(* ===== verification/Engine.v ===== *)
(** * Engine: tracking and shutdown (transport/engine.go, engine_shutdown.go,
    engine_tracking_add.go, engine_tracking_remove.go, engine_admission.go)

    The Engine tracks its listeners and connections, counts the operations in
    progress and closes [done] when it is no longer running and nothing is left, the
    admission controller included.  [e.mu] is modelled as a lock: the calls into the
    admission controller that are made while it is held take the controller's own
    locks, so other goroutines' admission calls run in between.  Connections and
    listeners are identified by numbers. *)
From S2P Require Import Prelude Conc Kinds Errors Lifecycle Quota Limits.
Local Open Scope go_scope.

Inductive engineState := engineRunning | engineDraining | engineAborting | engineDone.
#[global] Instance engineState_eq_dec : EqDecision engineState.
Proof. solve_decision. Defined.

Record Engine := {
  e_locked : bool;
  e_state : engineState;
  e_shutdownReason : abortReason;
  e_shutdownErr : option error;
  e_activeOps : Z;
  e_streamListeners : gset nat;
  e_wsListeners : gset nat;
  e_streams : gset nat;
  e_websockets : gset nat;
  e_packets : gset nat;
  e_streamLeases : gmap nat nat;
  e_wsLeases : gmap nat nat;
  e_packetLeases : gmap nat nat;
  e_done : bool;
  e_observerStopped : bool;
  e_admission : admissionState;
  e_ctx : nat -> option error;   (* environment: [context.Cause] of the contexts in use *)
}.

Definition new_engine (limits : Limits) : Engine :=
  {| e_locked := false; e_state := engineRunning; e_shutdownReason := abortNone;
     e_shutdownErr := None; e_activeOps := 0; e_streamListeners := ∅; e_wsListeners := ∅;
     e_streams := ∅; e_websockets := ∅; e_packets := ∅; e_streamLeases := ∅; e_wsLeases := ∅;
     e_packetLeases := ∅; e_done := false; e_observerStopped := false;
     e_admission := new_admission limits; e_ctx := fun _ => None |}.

Task instructions: Start to finish, give the listing again exactly.

Expected output:
(* ===== verification/Engine.v ===== *)
(** * Engine: tracking and shutdown (transport/engine.go, engine_shutdown.go,
    engine_tracking_add.go, engine_tracking_remove.go, engine_admission.go)

    The Engine tracks its listeners and connections, counts the operations in
    progress and closes [done] when it is no longer running and nothing is left, the
    admission controller included.  [e.mu] is modelled as a lock: the calls into the
    admission controller that are made while it is held take the controller's own
    locks, so other goroutines' admission calls run in between.  Connections and
    listeners are identified by numbers. *)
From S2P Require Import Prelude Conc Kinds Errors Lifecycle Quota Limits.
Local Open Scope go_scope.

Inductive engineState := engineRunning | engineDraining | engineAborting | engineDone.
#[global] Instance engineState_eq_dec : EqDecision engineState.
Proof. solve_decision. Defined.

Record Engine := {
  e_locked : bool;
  e_state : engineState;
  e_shutdownReason : abortReason;
  e_shutdownErr : option error;
  e_activeOps : Z;
  e_streamListeners : gset nat;
  e_wsListeners : gset nat;
  e_streams : gset nat;
  e_websockets : gset nat;
  e_packets : gset nat;
  e_streamLeases : gmap nat nat;
  e_wsLeases : gmap nat nat;
  e_packetLeases : gmap nat nat;
  e_done : bool;
  e_observerStopped : bool;
  e_admission : admissionState;
  e_ctx : nat -> option error;   (* environment: [context.Cause] of the contexts in use *)
}.

Definition new_engine (limits : Limits) : Engine :=
  {| e_locked := false; e_state := engineRunning; e_shutdownReason := abortNone;
     e_shutdownErr := None; e_activeOps := 0; e_streamListeners := ∅; e_wsListeners := ∅;
     e_streams := ∅; e_websockets := ∅; e_packets := ∅; e_streamLeases := ∅; e_wsLeases := ∅;
     e_packetLeases := ∅; e_done := false; e_observerStopped := false;
     e_admission := new_admission limits; e_ctx := fun _ => None |}.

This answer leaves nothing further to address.